# [YOUR OBJECTIVE]
Which lines in the listing below contain the word "mode"? Copy each one.

-- INFORMATION SHOWN follows --

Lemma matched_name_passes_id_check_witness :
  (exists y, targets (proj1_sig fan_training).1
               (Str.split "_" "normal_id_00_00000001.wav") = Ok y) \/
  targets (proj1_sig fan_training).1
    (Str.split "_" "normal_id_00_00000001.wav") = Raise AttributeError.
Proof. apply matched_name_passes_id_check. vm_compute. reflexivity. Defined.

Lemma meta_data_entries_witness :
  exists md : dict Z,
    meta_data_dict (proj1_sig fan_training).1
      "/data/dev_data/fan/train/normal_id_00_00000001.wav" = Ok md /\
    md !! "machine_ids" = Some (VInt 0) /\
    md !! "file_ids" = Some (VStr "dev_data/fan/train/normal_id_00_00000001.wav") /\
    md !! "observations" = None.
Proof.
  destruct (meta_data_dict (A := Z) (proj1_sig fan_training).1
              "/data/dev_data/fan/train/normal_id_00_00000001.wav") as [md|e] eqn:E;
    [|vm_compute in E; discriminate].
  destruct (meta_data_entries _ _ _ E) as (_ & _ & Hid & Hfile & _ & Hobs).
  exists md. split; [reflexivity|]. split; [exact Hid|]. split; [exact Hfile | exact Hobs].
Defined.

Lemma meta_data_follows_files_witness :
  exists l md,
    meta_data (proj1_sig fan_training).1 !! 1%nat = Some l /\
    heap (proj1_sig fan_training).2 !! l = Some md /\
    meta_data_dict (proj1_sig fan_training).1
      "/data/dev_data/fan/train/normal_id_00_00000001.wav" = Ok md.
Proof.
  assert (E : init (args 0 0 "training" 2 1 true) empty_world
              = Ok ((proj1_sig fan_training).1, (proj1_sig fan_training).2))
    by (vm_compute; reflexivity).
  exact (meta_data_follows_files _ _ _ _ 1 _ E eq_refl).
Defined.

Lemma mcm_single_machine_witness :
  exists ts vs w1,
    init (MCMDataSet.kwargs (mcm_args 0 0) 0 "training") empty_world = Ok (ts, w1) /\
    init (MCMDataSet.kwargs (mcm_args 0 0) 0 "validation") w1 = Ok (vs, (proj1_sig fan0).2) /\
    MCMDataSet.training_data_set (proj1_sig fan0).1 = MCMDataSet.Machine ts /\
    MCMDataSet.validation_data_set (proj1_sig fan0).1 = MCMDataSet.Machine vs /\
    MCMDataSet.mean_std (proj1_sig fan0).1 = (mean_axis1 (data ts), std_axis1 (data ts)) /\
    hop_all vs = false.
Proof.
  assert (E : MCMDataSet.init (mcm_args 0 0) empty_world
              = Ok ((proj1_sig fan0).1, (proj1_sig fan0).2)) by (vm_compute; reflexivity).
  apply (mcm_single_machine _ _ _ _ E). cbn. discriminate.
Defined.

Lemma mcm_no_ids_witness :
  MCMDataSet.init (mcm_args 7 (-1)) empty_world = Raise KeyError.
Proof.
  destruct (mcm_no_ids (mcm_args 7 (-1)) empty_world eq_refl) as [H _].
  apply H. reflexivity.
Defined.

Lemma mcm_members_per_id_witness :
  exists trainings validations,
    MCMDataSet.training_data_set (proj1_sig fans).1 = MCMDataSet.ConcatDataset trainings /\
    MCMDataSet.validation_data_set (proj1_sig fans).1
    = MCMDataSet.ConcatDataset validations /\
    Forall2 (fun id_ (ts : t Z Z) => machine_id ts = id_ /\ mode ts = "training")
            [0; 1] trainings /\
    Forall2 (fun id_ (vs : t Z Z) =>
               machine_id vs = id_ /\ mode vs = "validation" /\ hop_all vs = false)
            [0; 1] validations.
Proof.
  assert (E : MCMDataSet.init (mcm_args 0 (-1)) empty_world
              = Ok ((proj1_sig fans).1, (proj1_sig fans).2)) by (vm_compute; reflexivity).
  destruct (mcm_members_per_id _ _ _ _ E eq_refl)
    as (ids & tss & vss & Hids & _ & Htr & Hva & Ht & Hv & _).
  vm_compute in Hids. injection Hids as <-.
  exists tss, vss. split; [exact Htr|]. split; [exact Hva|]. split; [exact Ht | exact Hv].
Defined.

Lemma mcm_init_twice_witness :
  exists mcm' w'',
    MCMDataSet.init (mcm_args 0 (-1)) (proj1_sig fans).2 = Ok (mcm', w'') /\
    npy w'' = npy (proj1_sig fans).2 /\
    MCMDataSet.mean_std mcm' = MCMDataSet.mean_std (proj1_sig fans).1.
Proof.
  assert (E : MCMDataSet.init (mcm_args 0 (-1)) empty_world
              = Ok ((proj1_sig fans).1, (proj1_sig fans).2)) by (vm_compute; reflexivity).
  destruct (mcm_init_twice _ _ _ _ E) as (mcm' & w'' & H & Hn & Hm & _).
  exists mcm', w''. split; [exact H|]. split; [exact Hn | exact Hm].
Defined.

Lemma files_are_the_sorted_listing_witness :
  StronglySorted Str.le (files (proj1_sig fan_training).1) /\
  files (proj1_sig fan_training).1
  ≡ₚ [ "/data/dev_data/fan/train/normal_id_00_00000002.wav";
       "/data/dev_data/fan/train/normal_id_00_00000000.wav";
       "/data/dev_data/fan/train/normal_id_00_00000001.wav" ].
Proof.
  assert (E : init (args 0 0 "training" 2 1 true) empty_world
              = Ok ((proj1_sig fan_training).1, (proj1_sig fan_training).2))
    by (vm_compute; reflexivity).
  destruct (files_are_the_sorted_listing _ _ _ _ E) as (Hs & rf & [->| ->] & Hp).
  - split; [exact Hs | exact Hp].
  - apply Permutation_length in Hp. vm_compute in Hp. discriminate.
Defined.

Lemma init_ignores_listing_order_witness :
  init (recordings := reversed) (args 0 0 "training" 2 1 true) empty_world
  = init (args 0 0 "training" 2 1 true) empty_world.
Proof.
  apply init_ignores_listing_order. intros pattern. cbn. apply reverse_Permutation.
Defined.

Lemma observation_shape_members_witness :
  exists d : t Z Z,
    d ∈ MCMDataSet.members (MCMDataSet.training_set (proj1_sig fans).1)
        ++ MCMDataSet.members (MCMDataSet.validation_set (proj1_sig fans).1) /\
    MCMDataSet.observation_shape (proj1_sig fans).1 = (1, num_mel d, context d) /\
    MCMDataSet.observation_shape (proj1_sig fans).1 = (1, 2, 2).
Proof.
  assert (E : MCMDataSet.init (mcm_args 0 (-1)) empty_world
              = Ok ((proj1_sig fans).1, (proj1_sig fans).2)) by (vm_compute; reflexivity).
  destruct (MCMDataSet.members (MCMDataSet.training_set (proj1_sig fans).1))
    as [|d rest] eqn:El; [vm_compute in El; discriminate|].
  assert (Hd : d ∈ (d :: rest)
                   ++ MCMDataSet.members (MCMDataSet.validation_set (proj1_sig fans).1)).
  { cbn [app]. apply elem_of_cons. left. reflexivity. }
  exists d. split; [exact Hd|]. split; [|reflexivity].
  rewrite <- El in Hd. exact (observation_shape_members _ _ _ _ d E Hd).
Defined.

-- INFORMATION SHOWN concluded --

# [RESULT OF THE EXERCISE]
    Forall2 (fun id_ (ts : t Z Z) => machine_id ts = id_ /\ mode ts = "training")
               machine_id vs = id_ /\ mode vs = "validation" /\ hop_all vs = false)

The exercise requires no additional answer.